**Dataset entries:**

Record CodexEventRow : Type := MkEvent {
  ce_session_id : string; ce_seq : Z; ce_timestamp : string; ce_event_type : string;
  ce_turn_id : option string; ce_payload_preview : option json; ce_persisted : bool }.
Record CodexEventsResponse : Type := MkEvents {
  events : list CodexEventRow;
  earliest_seq : option Z;
  latest_seq : option Z;
  next_seq : Z;
  history_gap : bool;
  gap_reason : option string }.

(** [seq.checked_add(1).unwrap_or(i64::MAX)]. *)
Definition next_seq_value (seq : Z) : Z := if in_i64 (seq + 1) then seq + 1 else I64_MAX.
(** [i64::saturating_sub], [i64::checked_sub(1).unwrap_or(i64::MIN)]. *)
Definition i64_saturating_sub (a b : Z) : Z := Z.max I64_MIN (Z.min I64_MAX (a - b)).
Definition pred_or_min (a : Z) : Z := if in_i64 (a - 1) then a - 1 else I64_MIN.
(** [limit.clamp(1, 500)]. *)
Definition page_limit (limit : nat) : nat := Nat.min 500 (Nat.max 1 limit).

Definition empty_response (since_seq : option Z) : CodexEventsResponse :=
  MkEvents [] None None (unwrap_or 1 (option_map next_seq_value since_seq)) false None.

Section Listing.
Context `{J : JsonParser}.

Definition parse_payload_preview (raw : string) : json :=
  match parse_json raw with
  | Some v => v
  | None => json_object [("raw"%string, JString (chars_take DEFAULT_PAYLOAD_PREVIEW_CHARS raw))]
  end.
Definition event_of (session_id : string) (r : event_row) : CodexEventRow :=
  MkEvent session_id (ev_seq r) (ev_timestamp r) (ev_event_type r) (ev_turn_id r)
    (option_map parse_payload_preview (ev_payload_preview_json r)) true.

Definition of_session (session_id : string) (r : event_row) : bool := ev_session_id r =?s session_id.
(** [MIN(seq)] and [MAX(seq)]. *)
Definition min_seq (t : list event_row) : option Z :=
  match map ev_seq t with [] => None | s :: l => Some (fold_left Z.min l s) end.
Definition max_seq (t : list event_row) : option Z :=
  match map ev_seq t with [] => None | s :: l => Some (fold_left Z.max l s) end.
Definition by_seq (a b : event_row) : bool := ev_seq a <=? ev_seq b.
(** [SELECT .. WHERE session_id = ?1 AND seq >= ?2 ORDER BY seq ASC LIMIT ?3]. *)
Definition page (session_id : string) (start_seq : Z) (limit : nat) (t : list event_row) : list event_row :=
  take limit (order_by by_seq (select (fun r => of_session session_id r && (start_seq <=? ev_seq r)) t)).

Definition list_codex_events_conn (t : list event_row) (session_id : string) (since_seq : option Z) (limit : nat)
    : CodexEventsResponse :=
  let limit := page_limit limit in
  let own := select (of_session session_id) t in
  match min_seq own, max_seq own with
  | Some earliest, Some latest =>
      let '(start_seq, gap, reason) :=
        match since_seq with
        | None => (Z.max earliest (i64_saturating_sub latest (Z.of_nat limit - 1)), false, None)
        | Some seq =>
            if seq <? pred_or_min earliest then (earliest, true, Some "retention"%string)
            else (next_seq_value seq, false, None)
        end in
      let events := map (event_of session_id) (page session_id start_seq limit t) in
      let next :=
        match last events with
        | Some e => next_seq_value (ce_seq e)
        | None => unwrap_or earliest (option_map next_seq_value since_seq)
        end in
      MkEvents events (Some earliest) (Some latest) next gap reason
  | _, _ => empty_response since_seq
  end.

Definition list_codex_events_from_path (db : events_db) (session_id : string) (since_seq : option Z) (limit : nat)
    : CodexEventsResponse :=
  match db with
  | None => empty_response since_seq
  | Some t => list_codex_events_conn t session_id since_seq limit
  end.

(** ** Following a session *)
(** A client asks for the page after the last sequence number it has, [fuel] times. *)
Fixpoint follow (fuel : nat) (db : events_db) (session_id : string) (since : Z) (limit : nat)
    : list CodexEventRow :=
  match fuel with
  | O => []
  | S fuel' =>
      let r := list_codex_events_from_path db session_id (Some since) limit in
      events r ++ follow fuel' db session_id (next_seq r - 1) limit
  end%list.
(** Everything after [since], at once. *)
Definition all_after (session_id : string) (since : Z) (t : list event_row) : list CodexEventRow :=
  map (event_of session_id)
    (order_by by_seq (select (fun r => of_session session_id r && (since <? ev_seq r)) t)).
End Listing.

**What to work on:** In the entries above, find each line that includes the string "MkEvents" and copy it.

**Exercise response:**
Record CodexEventsResponse : Type := MkEvents {
  MkEvents [] None None (unwrap_or 1 (option_map next_seq_value since_seq)) false None.
      MkEvents events (Some earliest) (Some latest) next gap reason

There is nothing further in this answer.